**Task to carry out**
Print word for word the records from the line containing "fs_nodes (file_save p dir_mode file_mode x s).2 !!" through the end.

**Data**
(** Whatever happens while a session is saved, the file stays honest; and a
    save that succeeds has stored it, for the owner alone. *)
Lemma file_save_triple saved x :
  x ∈ saved → PersistedSession_wf x →
  triple (honest saved) (honest saved) (file_save p dir_mode file_mode x)
    (λ r n, honest saved n ∧ (r = inr () → n !! p = Some (File (body x) 384))).
Proof.
  intros Hx Hwf. pose proof (parent_shorter _ _ Hparent) as Hlen. unfold file_save.
  eapply (triple_bind _ _ _ _ (λ _ n, honest saved n)).
  - unfold make_parent. rewrite Hparent. destruct dir as [|c q]; [by apply fs_triple_ret|].
    eapply (triple_map_err _ _ _ _ _ (λ _ n, honest saved n)); [|done..].
    apply triple_sys; [|done]. intros n Hn.
    assert (honest saved (make_dirs dir_mode [] (c :: q) n).2) by (by eapply honest_other; [apply make_dirs_other; cbn in *; lia|]).
    done.
  - intros []. change (to_string_pretty (to_value x)) with (body x).
    eapply (triple_call _ _ (λ n, honest saved n ∧ ∃ m, n !! p = Some (File EmptyString m))); [|done|done|].
    + intros n Hn. destruct (n !! p) as [[m|c m]|]; [done | |destruct (has_parent n p); [|done]];
        (split; [by apply (honest_empty _ _ x)|]; intros _; split; [by apply (honest_empty _ _ x)|]);
        cbn; rewrite lookup_insert_eq; eauto.
    + eapply (triple_call _ _ (λ n, honest saved n ∧ ∃ m, n !! p = Some (File (body x) m))).
      * intros n [Hn [m Hm]]. cbn. unfold set_content. rewrite Hm, lookup_insert_eq.
        assert (honest saved (<[p := File (body x) m]> n)) by (by apply honest_full).
        eauto.
      * intros n j [Hn _]. by apply set_content_honest.
      * done.
      * unfold restrict_to_owner, set_permissions.
        eapply (triple_map_err _ _ _ _ _ (λ r n, honest saved n ∧ (r = inr () → n !! p = Some (File (body x) 384)))); [|naive_solver..].
        apply triple_sys; [|naive_solver]. intros n [Hn [m Hm]]. rewrite Hm. cbn. rewrite lookup_insert_eq.
        assert (honest saved (<[p := File (body x) 384]> n)) by (by apply honest_full).
        naive_solver.
  - naive_solver.
Qed.

(** What is loaded was saved. *)
Lemma loaded_honest saved n x : honest saved n → loaded_from (read_result (n !! p)) = inr (Some x) → x ∈ saved.
Proof.
  intros Hn. unfold loaded_from. destruct (n !! p) as [[m|c m]|] eqn:Hp; cbn [read_result]; [by case_decide | | by case_decide].
  destruct (Hn c m Hp) as (y & k & Hy & Hwf & ->). destruct (blank_text _); [done|].
  destruct (decide (k < String.length (body y))%nat) as [Hk|Hk].
  - unfold body in *. by rewrite (from_slice_cut y k Hwf Hk).
  - rewrite string_take_long by lia. destruct (body_read y Hwf) as [_ ->]. by intros [= ->].
Qed.

(** What was given to be saved, after an operation. *)
Definition given (o : store_op) (saved : list PersistedSession) : list PersistedSession :=
  match o with StSave x => x :: saved | _ => saved end.

Lemma triple_run {E A : Type} (I P : nodes → Prop) (m : FS E A) Q s : triple I P m Q → P (fs_nodes s) → Q (m s).1 (fs_nodes (m s).2).
Proof. intros Hm HP. by destruct (Hm s _ _ (surjective_pairing _) HP) as (_ & _ & _ & HQ). Qed.

Lemma file_save_run saved x s :
  PersistedSession_wf x → honest saved (fs_nodes s) →
  honest (x :: saved) (fs_nodes (file_save p dir_mode file_mode x s).2) ∧
  ((file_save p dir_mode file_mode x s).1 = inr () →
   fs_nodes (file_save p dir_mode file_mode x s).2 !! p = Some (File (body x) 384)).
Proof.
  intros Hwf Hs. apply (triple_run _ _ _ _ s (file_save_triple (x :: saved) x ltac:(by left) Hwf)).
  intros c m Hc. destruct (Hs c m Hc) as (y & k & Hy & ?). exists y, k. split; [by right | done].
Qed.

**Completed task**
   fs_nodes (file_save p dir_mode file_mode x s).2 !! p = Some (File (body x) 384)).
Proof.
  intros Hwf Hs. apply (triple_run _ _ _ _ s (file_save_triple (x :: saved) x ltac:(by left) Hwf)).
  intros c m Hc. destruct (Hs c m Hc) as (y & k & Hy & ?). exists y, k. split; [by right | done].
Qed.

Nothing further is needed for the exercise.